シェアの高い新幹線向けに加えて在来線用や海外鉄道向けにビジネスを拡大するとともに、産業用の小型集電子などの新規製品の開発を進めます。合わせて、体質強化と工場の工程改革を進めてまいります。

 

・油圧事業

手術台や画像診断など医療機器分野の拡大や、ブランド力を活かした高級デンタルチェアのアジアでの拡販、切粉等の圧縮機など環境にやさしい製品や、小型で廉価なクランプユニットなどの開発などを進め、2025年以降の大幅な成長に向けた取り組みを進めます。

 

③将来に向けた新規事業分野の開拓

・『粉末に加工する技術』と『熱処理技術』を活かした『昆虫食』事業

・当社の強みである『MIM工法』と当社オリジナルの『チタンMMC』材料を用いた商品開発事業

・当社特許技術の『焼結ベント』を活かした『抗ウィルスフィルター』事業

 

<ESG経営>

当社の企業理念、「ものつくりを通じて、すみよい社会と人びとの幸せに貢献する」の実現はESG経営につながります。

 

①環境

・2050年のカーボンニュートラルに向けて、省エネの焼結炉や水素活用など革新技術の開発や日常改善の加速と、再生可能エネルギーの導入を進めます。
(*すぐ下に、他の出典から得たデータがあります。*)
(* ===== verification/LinuxSession.v ===== *)
(** * LinuxSession: the dispatcher over the Wayland, X11 and stub backends

    What [main] wires together on Linux: frames of the peer go through
    [LinuxHandle] to the backend of [ExtManager.v] or [X11Manager.v], whose
    threads and event loop run in between.  Each backend is an instance of
    [PasteBackend], which carries the session lemmas; here is what a session
    means for the applications that paste. *)

From S2P Require Import Prelude HelperProto WinCodec LinuxCodec LinuxDispatch UriList ExtManager X11Manager PasteBackend.

(** ** The Wayland backend as a [PasteBackend] *)
Section Ext.
Context {codec : ImageCodec}.

(** The methods of [ClipboardManager] are called by frames only. *)
Definition own_step (l : ExtLabel) : bool :=
  match l with XlSetText _ | XlSetImage _ | XlAnnounce _ _ | XlProvide _ _ | XlCallbacks _ _ => false | _ => true end.
Definition ext_own (l : ExtLabel) (s : ExtManager) : option ExtManager := if own_step l then ext_exec l s else None.

Definition ext_calls (s : ExtManager) : list CallbackCall :=
  omap (fun o => match o with
                 | OutRequest hash => Some (CallRequest hash)
                 | OutChanged text => Some (CallChanged text)
                 | OutPaste _ _ _ _ => None
                 end) (m_outputs s).
Definition ext_accepted (s : ExtManager) : list (list Z * list Z) := map (fun a => (a.1.1, a.2)) (m_accepted s).

#[export] Instance ext_backend : PasteBackend ExtManager ExtLabel := {
  backend_exec := ext_own;
  backend_destroys := fun l => match l with XlDestroy => true | _ => false end;
  backend_on_main := fun l =>
    match l with XlInvoke | XlWake _ _ | XlWrite _ _ | XlDrain _ _ | XlCache _ | XlCallback _ => false | _ => true end;
  backend_main_idle := main_idle;
  backend_alive := fun s => negb (stop (m_state s));
  backend_calls := ext_calls;
  backend_accepted := ext_accepted;
  backend_ok := paste_inv
}.

Lemma ext_own_spec l s s' : ext_own l s = Some s' -> own_step l = true /\ ext_exec l s = Some s'.
Proof. unfold ext_own. by destruct (own_step l). Qed.

(** An own step takes no data, makes its outputs after the earlier ones, and
    only the destructor sets [stop]. *)
Lemma own_step_history l s s' : own_step l = true -> ext_exec l s = Some s' ->
  m_accepted s' = m_accepted s /\ m_outputs s `prefix_of` m_outputs s' /\
  (stop (m_state s') = stop (m_state s) \/ l = XlDestroy).
Proof.
  intros Ho E. destruct l; cbn [own_step] in Ho; try discriminate Ho; cbn [ext_exec] in E; repeat case_match; try discriminate E;
    try (destruct (finish_paste _ _ _ _ _ s) as [s1|] eqn:EF; [|discriminate E]; apply finish_paste_shape in EF as (written & ->));
    try (destruct (WaitAndWriteOnWorker _ _ _ _ _); [|discriminate E]);
    try (apply (inj Some) in E; subst s'); unfold OnDeviceSelection; repeat case_match; cbn;
    split_and!; auto using prefix_app_r.
Qed.

Lemma omap_prefix {A B} (f : A -> option B) l l' : l `prefix_of` l' -> omap f l `prefix_of` omap f l'.
Proof. intros [k ->]. rewrite omap_app. by apply prefix_app_r. Qed.

#[export] Instance ext_backend_laws : PasteBackendLaws ExtManager ExtLabel.
Proof.
  split; cbn.
  - intros l s s' (Ho & E)%ext_own_spec. unfold ext_accepted. by rewrite (proj1 (own_step_history _ _ _ Ho E)).
  - intros l s s' (Ho & E)%ext_own_spec. exact (paste_inv_step _ _ _ E).
  - intros l s s' (Ho & E)%ext_own_spec. apply omap_prefix. apply (own_step_history _ _ _ Ho E).
  - intros l s s' (Ho & E)%ext_own_spec Hl. destruct (own_step_history _ _ _ Ho E) as (_ & _ & [-> | ->]); done.
  - by intros [].
  - intros utf8 s. split_and!; [right; unfold ext_accepted; cbn; by rewrite map_app|done|done|apply SetClipboard_ok].
  - intros webp s. split_and!; [right; unfold ext_accepted; cbn; by rewrite map_app|done|done|apply SetClipboard_ok].
  - intros hash s. split_and!; [done|done|done|apply AnnounceDelayed_ok].
  - intros hash s. split_and!; [done|done|done|apply AnnounceDelayed_ok].
  - intros hash s. split_and!; [done|done|done|apply AnnounceDelayed_ok].
  - intros hash data s. split_and!; [| | |apply ExtProvideData_ok]; cbn; unfold ExtProvideData;
      (destruct (bytes_eqb _ _); [|by (done || left)]); [|done|done]. right. unfold ext_accepted. cbn. by rewrite map_app.
  - intros cb s. split_and!; [done|done|done|]. intros Hi. apply set_state_ok; [done|apply (pi_pending _ Hi)].
  - intros cb s. split_and!; [done|done|done|]. intros Hi. apply set_state_ok; [done|apply (pi_pending _ Hi)].
Qed.
End Ext.

(** ** The stub as a [PasteBackend]

    [main] falls back to it; it has no threads, and nobody pastes from it. *)
Record StubObject := { so_manager : StubClipboardManager; so_alive : bool }.

Definition on_stub (f : StubClipboardManager -> StubClipboardManager) (o : StubObject) : StubObject :=
  {| so_manager := f (so_manager o); so_alive := so_alive o |}.

#[export] Instance stub_object_manager : ClipboardManager StubObject := {
  SetClipboardText := fun utf8 => on_stub (SetClipboardText utf8);
  SetClipboardImage := fun webp => on_stub (SetClipboardImage webp);
  AnnounceDelayedText := fun hash => on_stub (AnnounceDelayedText hash);
  AnnounceDelayedImage := fun hash => on_stub (AnnounceDelayedImage hash);
  AnnounceDelayedFiles := fun hash => on_stub (AnnounceDelayedFiles hash);
  ManagerProvideData := fun hash data => on_stub (ManagerProvideData hash data);
  GetClipboardText := fun o => GetClipboardText (so_manager o);
  SetOnClipboardChanged := fun cb => on_stub (SetOnClipboardChanged cb);
  SetOnDataRequest := fun cb => on_stub (SetOnDataRequest cb)
}.

(** Its only step of its own is the destructor. *)
#[export] Instance stub_backend : PasteBackend StubObject unit := {
  backend_exec := fun _ o => if so_alive o then Some {| so_manager := so_manager o; so_alive := false |} else None;
  backend_destroys := fun _ => true;
  backend_on_main := fun _ => true;
  backend_main_idle := so_alive;
  backend_alive := so_alive;
  backend_calls := fun _ => [];
  backend_accepted := fun _ => [];
  backend_ok := fun _ => True
}.

#[export] Instance stub_backend_laws : PasteBackendLaws StubObject unit.
Proof. split; cbn; try done; unfold takes, takes_nothing; intros; split_and!; try done; by left. Qed.

(** ** The X11 backend as a [PasteBackend] *)
Section X11.
Context {codec : ImageCodec} {qt : QtText}.

Definition x11_own_step (l : X11Label) : bool :=
  match l with XSetText _ | XSetImage _ | XAnnounce _ _ | XProvide _ _ | XCallbacks _ _ => false | _ => true end.
Definition x11_own (l : X11Label) (s : X11ClipboardManager) : option X11ClipboardManager :=
  if x11_own_step l then x11_exec l s else None.

Definition x11_calls (s : X11ClipboardManager) : list CallbackCall :=
  omap (fun o => match o with
                 | XoRequest hash => Some (CallRequest hash)
                 | XoChanged utf8 => Some (CallChanged utf8)
                 | XoPaste _ _ _ _ _ => None
                 end) (x_outputs s).

#[export] Instance x11_backend : PasteBackend X11ClipboardManager X11Label := {
  backend_exec := x11_own;
  backend_destroys := fun l => match l with XDestroy => true | _ => false end;
  backend_on_main := fun l => match l with XPost => false | _ => true end;
  backend_main_idle := x_idle;
  backend_alive := x_alive;
  backend_calls := x11_calls;
  backend_accepted := x_accepted;
  backend_ok := x_paste_inv
}.

Lemma x11_own_spec l s s' : x11_own l s = Some s' -> x11_own_step l = true /\ x11_exec l s = Some s'.
Proof. unfold x11_own. by destruct (x11_own_step l). Qed.

(** The part of the state a session looks at. *)
Definition x_history (s s' : X11ClipboardManager) : Prop :=
  x_accepted s' = x_accepted s /\ x_outputs s `prefix_of` x_outputs s' /\ x_alive s' = x_alive s.

Lemma text_history t s : x_history s (OnClipboardChanged_text t s).
Proof.
  destruct (OnClipboardChanged_text_same t s) as (Ea & Eo & _). split_and!; [done|by rewrite Eo|].
  unfold OnClipboardChanged_text. by repeat case_match.
Qed.
Lemma changed_history s : x_history s (OnClipboardChanged s).
Proof.
  destruct (OnClipboardChanged_same s) as (Ea & Eo & _). split_and!; [done|by rewrite Eo|].
  unfold OnClipboardChanged, OnClipboardChanged_text. by repeat case_match.
Qed.
Lemma deliver_history hash kind mt ty v below s : x_history s (deliver hash kind mt ty v below s).
Proof. unfold deliver. destruct below; split_and!; cbn; auto using prefix_app_r. Qed.
Lemma history_trans s s1 s2 : x_history s s1 -> x_history s1 s2 -> x_history s s2.
Proof. intros (? & ? & ?) (? & ? & ?). split_and!; [congruence|by etrans|congruence]. Qed.
Lemma history_plain s s' : x_accepted s' = x_accepted s -> x_outputs s' = x_outputs s -> x_alive s' = x_alive s -> x_history s s'.
Proof. intros ? E ?. split_and!; [done|by rewrite E|done]. Qed.

Lemma retrieve_history hash kind mt ty s : x_history s (retrieveData hash kind mt ty s).
Proof. unfold retrieveData. case_match; [apply deliver_history|by apply history_plain]. Qed.
Lemma lambda_history l sync posting queue s : x_history s (run_lambda l sync (set_posted posting queue s)).
Proof.
  unfold run_lambda. destruct l, sync; try (by apply history_plain);
    (eapply history_trans; [|apply changed_history]); by apply history_plain.
Qed.

Lemma x11_own_history l s s' : x11_own_step l = true -> x11_exec l s = Some s' ->
  x_history s s' \/ l = XDestroy /\ x_accepted s' = x_accepted s /\ x_outputs s' = x_outputs s.
Proof.
  intros Ho E. destruct l; cbn [x11_own_step] in Ho; try discriminate Ho; cbn [x11_exec] in E; repeat case_match; try discriminate E;
    apply (inj Some) in E; subst s'; try (by right);
    left; try (by apply history_plain);
    try first [apply changed_history | apply deliver_history | apply retrieve_history | apply lambda_history];
    try (by (split_and!; cbn; auto using prefix_app_r)).
  eapply history_trans; [|apply text_history]. by apply history_plain.
Qed.

#[export] Instance x11_backend_laws : PasteBackendLaws X11ClipboardManager X11Label.
Proof.
  split; cbn.
  - intros l s s' (Ho & E)%x11_own_spec. by destruct (x11_own_history _ _ _ Ho E) as [(? & _)|(_ & ? & _)].
  - intros l s s' (Ho & E)%x11_own_spec. exact (x_paste_inv_step _ _ _ E).
  - intros l s s' (Ho & E)%x11_own_spec. apply omap_prefix.
    destruct (x11_own_history _ _ _ Ho E) as [(_ & ? & _)|(_ & _ & ->)]; done.
  - intros l s s' (Ho & E)%x11_own_spec Hl. by destruct (x11_own_history _ _ _ Ho E) as [(_ & _ & ?)|(-> & _)].
  - by intros [].
  - intros utf8 s. split_and!; [by left|done|done|]. by apply x_paste_inv_same.
  - intros webp s. unfold X11SetClipboardImage. destruct (DecodeWebP webp); split_and!; try done; try (by left).
    by apply x_paste_inv_same.
  - intros hash s. split_and!; [done|done|done|apply x_paste_inv_announce].
  - intros hash s. split_and!; [done|done|done|apply x_paste_inv_announce].
  - intros hash s. split_and!; [done|done|done|apply x_paste_inv_announce].
  - intros hash data s. split_and!; [| | |apply x_paste_inv_provide]; unfold X11ProvideData;
      (destruct (bytes_eqb _ _); [|by (done || left)]); [by right|done|done].
  - intros cb s. split_and!; [done|done|done|]. by apply x_paste_inv_same.
  - intros cb s. split_and!; [done|done|done|]. by apply x_paste_inv_same.
Qed.
End X11.

(** ** What applications are given *)
Section Pastes.
Context {codec : ImageCodec}.

(** A well-formed backend whose data all came from [frames]. *)
Lemma ext_pastes_carried frames d s fd hash mime bytes :
  session_inv (S := ExtManager) (L := ExtLabel) frames d -> clipboard_ d = Some s -> OutPaste fd hash mime bytes ∈ m_outputs s ->
  bytes = [] \/
  exists frame kind data, frame ∈ frames /\ carries frame hash data /\ bytes `prefix_of` materialise kind data mime.
Proof.
  intros (s' & Hd' & Hp & Hf) Hd Hin. rewrite Hd in Hd'. injection Hd' as <-.
  pose proof (pi_outputs _ Hp) as Ho. rewrite Forall_forall in Ho.
  destruct (Ho _ Hin) as (payload & [->|(kind & data & Hacc & ->)] & Hpre); [left; by apply prefix_nil_inv|right].
  destruct (Hf hash data) as (frame & Hfr & Hc); [|by exists frame, kind, data].
  apply list_elem_of_fmap. by exists (hash, kind, data).
Qed.

Lemma x11_pastes_carried {qt : QtText} frames d s hash kind mimeType type v :
  session_inv (S := X11ClipboardManager) (L := X11Label) frames d -> clipboard_ d = Some s ->
  XoPaste hash kind mimeType type v ∈ x_outputs s ->
  v = VNull \/ exists frame data, frame ∈ frames /\ carries frame hash data /\ v = Materialise kind data mimeType type.
Proof.
  intros (s' & Hd' & Hp & Hf) Hd Hin. rewrite Hd in Hd'. injection Hd' as <-.
  pose proof (xp_outputs _ Hp) as Ho. rewrite Forall_forall in Ho.
  destruct (Ho _ Hin) as [->|(data & Hacc & ->)]; [by left|right].
  destruct (Hf hash data Hacc) as (frame & Hfr & Hc). by exists frame, data.
Qed.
なお、2013年比で2019年までにCO排出量を35%削減しており、2025年には40%削減を目指します。

・廃棄物の削減やコバルトを使わない材料開発による環境負荷物質の低減を行います。なお、2010年比で2025年までに45%削減、2030年までに50%削減を目標としております。

 

②社会

(社会との共生・共創)

以下の取り組みにより社会とつながることは、刺激や新たな発想などのきっかけとなり、長期的な企業価値向上につながるものと考えております。

・人権や環境等の社会問題への影響を考慮した鉱物調達活動のグローバル推進

・環境保護活動、主体的なボランティア活動や地域社会との交流

 

(エンゲージメントの向上)

従業員のエンゲージメントが企業の社会的・経済的価値の源泉との考えに基づき、以下の取り組みを推進します。

・ウェルネス経営として、従業員自らが豊かな人生をデザインして自己実現を志向している状態を目指し、身体的健康、精神的健康の安定と活力みなぎる活性職場づくりの推進

・女性や障がい者の活躍の支援などのダイバーシティ推進

 

③ガバナンス

資本コストを上回るROE目標を設定し、収益力の向上を図り、得られた収益を、資本コストを基準とした判断に基づく将来への成長投資や、最適資本政策に基づき株主還元を行うことにより、企業価値の最大化を目指してまいります。あわせてリスク管理体制の強化としてまいります。

 

 

2 【事業等のリスク】

 有価証券報告書に記載した事業の状況、経理の状況等に関する事項のうち、投資者の判断に重要な影響を及ぼす可能性のある事項には、以下のようなものがあります。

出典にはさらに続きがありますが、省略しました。